-- Records follows --

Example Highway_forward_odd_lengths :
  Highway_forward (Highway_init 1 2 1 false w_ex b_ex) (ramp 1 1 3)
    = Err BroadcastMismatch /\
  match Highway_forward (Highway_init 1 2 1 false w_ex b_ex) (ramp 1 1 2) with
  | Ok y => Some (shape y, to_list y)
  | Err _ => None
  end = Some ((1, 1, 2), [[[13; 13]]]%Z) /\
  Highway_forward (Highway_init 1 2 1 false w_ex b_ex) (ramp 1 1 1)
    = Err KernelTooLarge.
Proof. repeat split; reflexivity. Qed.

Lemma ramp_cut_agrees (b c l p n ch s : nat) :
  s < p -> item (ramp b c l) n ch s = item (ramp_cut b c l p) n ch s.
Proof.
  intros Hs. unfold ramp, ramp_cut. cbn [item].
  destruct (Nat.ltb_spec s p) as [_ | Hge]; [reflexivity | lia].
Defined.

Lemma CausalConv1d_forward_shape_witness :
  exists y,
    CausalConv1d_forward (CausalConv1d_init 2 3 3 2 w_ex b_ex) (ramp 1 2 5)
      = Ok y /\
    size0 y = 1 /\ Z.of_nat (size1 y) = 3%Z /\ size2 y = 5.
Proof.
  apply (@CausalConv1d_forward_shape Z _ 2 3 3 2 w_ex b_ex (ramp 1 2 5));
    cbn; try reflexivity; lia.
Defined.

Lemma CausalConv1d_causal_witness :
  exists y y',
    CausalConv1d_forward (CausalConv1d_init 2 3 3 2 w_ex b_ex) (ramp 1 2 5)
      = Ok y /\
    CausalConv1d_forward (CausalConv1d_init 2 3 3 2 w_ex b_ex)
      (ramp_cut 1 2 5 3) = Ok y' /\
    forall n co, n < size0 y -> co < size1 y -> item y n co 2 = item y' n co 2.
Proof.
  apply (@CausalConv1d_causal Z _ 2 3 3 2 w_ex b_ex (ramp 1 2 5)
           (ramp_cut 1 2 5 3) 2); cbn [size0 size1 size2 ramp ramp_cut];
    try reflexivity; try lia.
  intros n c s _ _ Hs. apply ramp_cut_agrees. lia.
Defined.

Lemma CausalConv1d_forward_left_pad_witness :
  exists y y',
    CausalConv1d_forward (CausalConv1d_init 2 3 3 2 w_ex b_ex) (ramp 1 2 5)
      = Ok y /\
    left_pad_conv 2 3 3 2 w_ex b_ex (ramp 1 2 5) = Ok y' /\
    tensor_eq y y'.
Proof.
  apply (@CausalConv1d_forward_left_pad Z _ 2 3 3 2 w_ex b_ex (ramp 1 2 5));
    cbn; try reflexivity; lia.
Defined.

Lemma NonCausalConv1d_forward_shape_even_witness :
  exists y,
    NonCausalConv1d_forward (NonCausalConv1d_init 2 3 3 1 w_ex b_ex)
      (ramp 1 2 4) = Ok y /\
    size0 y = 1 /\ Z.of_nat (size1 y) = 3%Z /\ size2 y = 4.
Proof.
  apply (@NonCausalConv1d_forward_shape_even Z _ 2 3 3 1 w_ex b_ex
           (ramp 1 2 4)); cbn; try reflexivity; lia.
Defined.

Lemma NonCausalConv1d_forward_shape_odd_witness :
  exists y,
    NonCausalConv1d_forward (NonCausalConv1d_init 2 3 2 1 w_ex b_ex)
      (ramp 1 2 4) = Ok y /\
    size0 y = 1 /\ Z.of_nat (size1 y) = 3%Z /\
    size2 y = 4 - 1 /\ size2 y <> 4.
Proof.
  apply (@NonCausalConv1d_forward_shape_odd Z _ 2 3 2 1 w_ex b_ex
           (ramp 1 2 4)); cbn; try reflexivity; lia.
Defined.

-- Records concluded --

Assignment:
Recopy the entries above exactly, with every line included.

Answer for the task:
Example Highway_forward_odd_lengths :
  Highway_forward (Highway_init 1 2 1 false w_ex b_ex) (ramp 1 1 3)
    = Err BroadcastMismatch /\
  match Highway_forward (Highway_init 1 2 1 false w_ex b_ex) (ramp 1 1 2) with
  | Ok y => Some (shape y, to_list y)
  | Err _ => None
  end = Some ((1, 1, 2), [[[13; 13]]]%Z) /\
  Highway_forward (Highway_init 1 2 1 false w_ex b_ex) (ramp 1 1 1)
    = Err KernelTooLarge.
Proof. repeat split; reflexivity. Qed.

Lemma ramp_cut_agrees (b c l p n ch s : nat) :
  s < p -> item (ramp b c l) n ch s = item (ramp_cut b c l p) n ch s.
Proof.
  intros Hs. unfold ramp, ramp_cut. cbn [item].
  destruct (Nat.ltb_spec s p) as [_ | Hge]; [reflexivity | lia].
Defined.

Lemma CausalConv1d_forward_shape_witness :
  exists y,
    CausalConv1d_forward (CausalConv1d_init 2 3 3 2 w_ex b_ex) (ramp 1 2 5)
      = Ok y /\
    size0 y = 1 /\ Z.of_nat (size1 y) = 3%Z /\ size2 y = 5.
Proof.
  apply (@CausalConv1d_forward_shape Z _ 2 3 3 2 w_ex b_ex (ramp 1 2 5));
    cbn; try reflexivity; lia.
Defined.

Lemma CausalConv1d_causal_witness :
  exists y y',
    CausalConv1d_forward (CausalConv1d_init 2 3 3 2 w_ex b_ex) (ramp 1 2 5)
      = Ok y /\
    CausalConv1d_forward (CausalConv1d_init 2 3 3 2 w_ex b_ex)
      (ramp_cut 1 2 5 3) = Ok y' /\
    forall n co, n < size0 y -> co < size1 y -> item y n co 2 = item y' n co 2.
Proof.
  apply (@CausalConv1d_causal Z _ 2 3 3 2 w_ex b_ex (ramp 1 2 5)
           (ramp_cut 1 2 5 3) 2); cbn [size0 size1 size2 ramp ramp_cut];
    try reflexivity; try lia.
  intros n c s _ _ Hs. apply ramp_cut_agrees. lia.
Defined.

Lemma CausalConv1d_forward_left_pad_witness :
  exists y y',
    CausalConv1d_forward (CausalConv1d_init 2 3 3 2 w_ex b_ex) (ramp 1 2 5)
      = Ok y /\
    left_pad_conv 2 3 3 2 w_ex b_ex (ramp 1 2 5) = Ok y' /\
    tensor_eq y y'.
Proof.
  apply (@CausalConv1d_forward_left_pad Z _ 2 3 3 2 w_ex b_ex (ramp 1 2 5));
    cbn; try reflexivity; lia.
Defined.

Lemma NonCausalConv1d_forward_shape_even_witness :
  exists y,
    NonCausalConv1d_forward (NonCausalConv1d_init 2 3 3 1 w_ex b_ex)
      (ramp 1 2 4) = Ok y /\
    size0 y = 1 /\ Z.of_nat (size1 y) = 3%Z /\ size2 y = 4.
Proof.
  apply (@NonCausalConv1d_forward_shape_even Z _ 2 3 3 1 w_ex b_ex
           (ramp 1 2 4)); cbn; try reflexivity; lia.
Defined.

Lemma NonCausalConv1d_forward_shape_odd_witness :
  exists y,
    NonCausalConv1d_forward (NonCausalConv1d_init 2 3 2 1 w_ex b_ex)
      (ramp 1 2 4) = Ok y /\
    size0 y = 1 /\ Z.of_nat (size1 y) = 3%Z /\
    size2 y = 4 - 1 /\ size2 y <> 4.
Proof.
  apply (@NonCausalConv1d_forward_shape_odd Z _ 2 3 2 1 w_ex b_ex
           (ramp 1 2 4)); cbn; try reflexivity; lia.
Defined.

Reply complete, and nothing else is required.